(ASSIGNMENT) Only some lines are wanted. Transcribe, exactly, the lines below from the line with "Definition collect_data_loop (start_time" up to and including the line with "portfolio_dict <- trigger".

Dataset entries
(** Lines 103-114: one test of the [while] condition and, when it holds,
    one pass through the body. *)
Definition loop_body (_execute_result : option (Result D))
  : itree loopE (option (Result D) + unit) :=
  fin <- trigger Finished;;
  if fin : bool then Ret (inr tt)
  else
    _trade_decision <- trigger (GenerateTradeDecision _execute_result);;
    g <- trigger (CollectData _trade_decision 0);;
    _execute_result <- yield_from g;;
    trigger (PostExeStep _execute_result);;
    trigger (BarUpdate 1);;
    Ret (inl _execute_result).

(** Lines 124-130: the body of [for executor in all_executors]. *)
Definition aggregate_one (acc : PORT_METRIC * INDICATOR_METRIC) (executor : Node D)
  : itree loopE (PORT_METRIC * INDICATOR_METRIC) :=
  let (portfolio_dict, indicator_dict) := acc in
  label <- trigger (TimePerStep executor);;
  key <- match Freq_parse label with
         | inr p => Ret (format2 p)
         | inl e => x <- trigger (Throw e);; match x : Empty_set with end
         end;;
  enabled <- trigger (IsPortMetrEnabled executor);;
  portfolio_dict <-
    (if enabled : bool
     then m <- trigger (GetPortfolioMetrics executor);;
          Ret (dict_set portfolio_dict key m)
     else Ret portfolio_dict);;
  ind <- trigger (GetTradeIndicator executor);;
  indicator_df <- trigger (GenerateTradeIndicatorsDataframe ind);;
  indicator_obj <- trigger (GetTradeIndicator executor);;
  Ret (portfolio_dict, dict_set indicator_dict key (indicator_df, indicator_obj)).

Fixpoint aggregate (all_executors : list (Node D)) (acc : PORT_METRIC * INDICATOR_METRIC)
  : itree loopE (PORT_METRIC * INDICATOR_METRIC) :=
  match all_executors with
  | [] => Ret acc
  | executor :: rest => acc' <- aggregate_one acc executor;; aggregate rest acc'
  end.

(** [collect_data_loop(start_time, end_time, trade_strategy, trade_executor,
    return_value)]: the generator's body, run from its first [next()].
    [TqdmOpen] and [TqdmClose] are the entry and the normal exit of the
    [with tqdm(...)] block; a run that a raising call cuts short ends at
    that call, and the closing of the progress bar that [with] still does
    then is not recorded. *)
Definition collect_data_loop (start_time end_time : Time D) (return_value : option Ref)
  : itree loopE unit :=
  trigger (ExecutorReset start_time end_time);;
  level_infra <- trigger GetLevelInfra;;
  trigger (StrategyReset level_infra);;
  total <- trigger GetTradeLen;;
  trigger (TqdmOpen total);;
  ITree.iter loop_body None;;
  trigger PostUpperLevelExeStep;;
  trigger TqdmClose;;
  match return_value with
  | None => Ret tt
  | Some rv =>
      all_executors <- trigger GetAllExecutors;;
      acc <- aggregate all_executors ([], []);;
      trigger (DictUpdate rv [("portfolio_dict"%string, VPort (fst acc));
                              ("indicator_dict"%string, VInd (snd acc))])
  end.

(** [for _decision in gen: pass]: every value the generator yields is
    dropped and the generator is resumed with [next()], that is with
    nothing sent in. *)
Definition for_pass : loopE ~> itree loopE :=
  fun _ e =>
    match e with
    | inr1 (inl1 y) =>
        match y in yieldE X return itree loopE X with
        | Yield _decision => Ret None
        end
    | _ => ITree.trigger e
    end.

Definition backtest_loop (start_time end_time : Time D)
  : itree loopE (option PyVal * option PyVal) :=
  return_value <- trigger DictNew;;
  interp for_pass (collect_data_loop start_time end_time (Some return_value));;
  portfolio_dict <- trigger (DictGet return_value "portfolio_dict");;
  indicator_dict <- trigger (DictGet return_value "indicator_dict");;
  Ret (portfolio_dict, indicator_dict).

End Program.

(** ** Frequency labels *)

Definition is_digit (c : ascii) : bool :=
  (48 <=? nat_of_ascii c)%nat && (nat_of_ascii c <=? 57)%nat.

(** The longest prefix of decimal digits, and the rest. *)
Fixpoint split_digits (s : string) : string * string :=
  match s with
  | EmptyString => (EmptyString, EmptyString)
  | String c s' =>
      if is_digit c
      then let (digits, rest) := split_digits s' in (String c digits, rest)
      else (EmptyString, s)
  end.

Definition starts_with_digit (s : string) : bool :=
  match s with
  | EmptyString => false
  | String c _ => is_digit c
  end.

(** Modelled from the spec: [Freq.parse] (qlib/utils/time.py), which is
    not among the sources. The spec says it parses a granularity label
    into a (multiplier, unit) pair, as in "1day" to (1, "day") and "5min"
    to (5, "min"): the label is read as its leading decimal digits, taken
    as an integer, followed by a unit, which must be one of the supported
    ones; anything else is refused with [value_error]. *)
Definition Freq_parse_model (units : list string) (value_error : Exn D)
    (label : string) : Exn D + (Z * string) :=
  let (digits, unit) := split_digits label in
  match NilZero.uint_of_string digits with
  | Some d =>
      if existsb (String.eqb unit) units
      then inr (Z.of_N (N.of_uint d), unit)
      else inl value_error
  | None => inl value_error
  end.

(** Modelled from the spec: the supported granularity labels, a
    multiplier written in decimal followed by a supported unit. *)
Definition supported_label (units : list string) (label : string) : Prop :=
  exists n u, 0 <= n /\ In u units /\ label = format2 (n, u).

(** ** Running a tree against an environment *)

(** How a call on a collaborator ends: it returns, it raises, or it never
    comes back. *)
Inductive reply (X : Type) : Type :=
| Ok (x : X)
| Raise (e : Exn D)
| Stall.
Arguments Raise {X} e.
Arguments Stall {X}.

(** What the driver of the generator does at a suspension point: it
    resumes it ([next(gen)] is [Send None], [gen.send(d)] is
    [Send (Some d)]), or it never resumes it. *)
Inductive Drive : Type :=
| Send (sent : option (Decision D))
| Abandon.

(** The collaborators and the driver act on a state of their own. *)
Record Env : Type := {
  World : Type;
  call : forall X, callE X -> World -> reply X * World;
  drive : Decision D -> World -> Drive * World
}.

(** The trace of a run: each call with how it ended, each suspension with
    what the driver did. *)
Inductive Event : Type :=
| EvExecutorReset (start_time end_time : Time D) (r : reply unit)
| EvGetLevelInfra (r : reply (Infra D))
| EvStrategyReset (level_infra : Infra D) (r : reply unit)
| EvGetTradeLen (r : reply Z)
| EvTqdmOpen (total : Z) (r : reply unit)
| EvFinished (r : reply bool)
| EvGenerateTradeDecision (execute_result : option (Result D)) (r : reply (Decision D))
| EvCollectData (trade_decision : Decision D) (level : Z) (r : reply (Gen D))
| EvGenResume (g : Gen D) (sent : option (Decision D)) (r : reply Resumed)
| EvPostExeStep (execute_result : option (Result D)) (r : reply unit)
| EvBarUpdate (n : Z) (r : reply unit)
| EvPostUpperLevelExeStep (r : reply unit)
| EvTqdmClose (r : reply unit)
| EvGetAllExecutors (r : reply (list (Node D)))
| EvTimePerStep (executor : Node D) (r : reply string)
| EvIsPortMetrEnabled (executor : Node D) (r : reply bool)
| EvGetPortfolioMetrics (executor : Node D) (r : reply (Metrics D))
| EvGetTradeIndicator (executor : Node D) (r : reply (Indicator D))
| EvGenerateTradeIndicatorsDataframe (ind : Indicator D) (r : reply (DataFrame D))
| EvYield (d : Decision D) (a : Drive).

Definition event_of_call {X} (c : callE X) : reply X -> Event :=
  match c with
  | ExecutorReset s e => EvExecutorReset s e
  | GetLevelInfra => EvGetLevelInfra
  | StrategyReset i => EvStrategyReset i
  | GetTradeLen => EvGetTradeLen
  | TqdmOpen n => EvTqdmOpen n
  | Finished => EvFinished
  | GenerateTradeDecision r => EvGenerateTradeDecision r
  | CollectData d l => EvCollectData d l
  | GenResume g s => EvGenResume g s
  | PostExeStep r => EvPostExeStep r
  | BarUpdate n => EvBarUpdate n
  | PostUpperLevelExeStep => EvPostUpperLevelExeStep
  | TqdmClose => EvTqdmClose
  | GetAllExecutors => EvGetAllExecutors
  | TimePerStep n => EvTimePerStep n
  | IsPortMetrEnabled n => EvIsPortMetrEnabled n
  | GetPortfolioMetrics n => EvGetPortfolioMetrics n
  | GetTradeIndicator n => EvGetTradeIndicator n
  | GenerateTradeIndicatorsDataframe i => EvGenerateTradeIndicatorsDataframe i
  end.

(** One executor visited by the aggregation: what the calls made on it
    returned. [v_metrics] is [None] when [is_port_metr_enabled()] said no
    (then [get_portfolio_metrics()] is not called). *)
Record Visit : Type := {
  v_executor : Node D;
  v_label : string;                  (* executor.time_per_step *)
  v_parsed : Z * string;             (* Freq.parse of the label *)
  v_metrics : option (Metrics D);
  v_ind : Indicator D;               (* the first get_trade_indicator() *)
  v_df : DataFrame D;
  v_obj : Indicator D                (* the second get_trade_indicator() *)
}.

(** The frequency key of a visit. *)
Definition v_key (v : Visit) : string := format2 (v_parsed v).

(FINAL ANSWER)
Definition collect_data_loop (start_time end_time : Time D) (return_value : option Ref)
  : itree loopE unit :=
  trigger (ExecutorReset start_time end_time);;
  level_infra <- trigger GetLevelInfra;;
  trigger (StrategyReset level_infra);;
  total <- trigger GetTradeLen;;
  trigger (TqdmOpen total);;
  ITree.iter loop_body None;;
  trigger PostUpperLevelExeStep;;
  trigger TqdmClose;;
  match return_value with
  | None => Ret tt
  | Some rv =>
      all_executors <- trigger GetAllExecutors;;
      acc <- aggregate all_executors ([], []);;
      trigger (DictUpdate rv [("portfolio_dict"%string, VPort (fst acc));
                              ("indicator_dict"%string, VInd (snd acc))])
  end.

(** [for _decision in gen: pass]: every value the generator yields is
    dropped and the generator is resumed with [next()], that is with
    nothing sent in. *)
Definition for_pass : loopE ~> itree loopE :=
  fun _ e =>
    match e with
    | inr1 (inl1 y) =>
        match y in yieldE X return itree loopE X with
        | Yield _decision => Ret None
        end
    | _ => ITree.trigger e
    end.

Definition backtest_loop (start_time end_time : Time D)
  : itree loopE (option PyVal * option PyVal) :=
  return_value <- trigger DictNew;;
  interp for_pass (collect_data_loop start_time end_time (Some return_value));;
  portfolio_dict <- trigger (DictGet return_value "portfolio_dict");;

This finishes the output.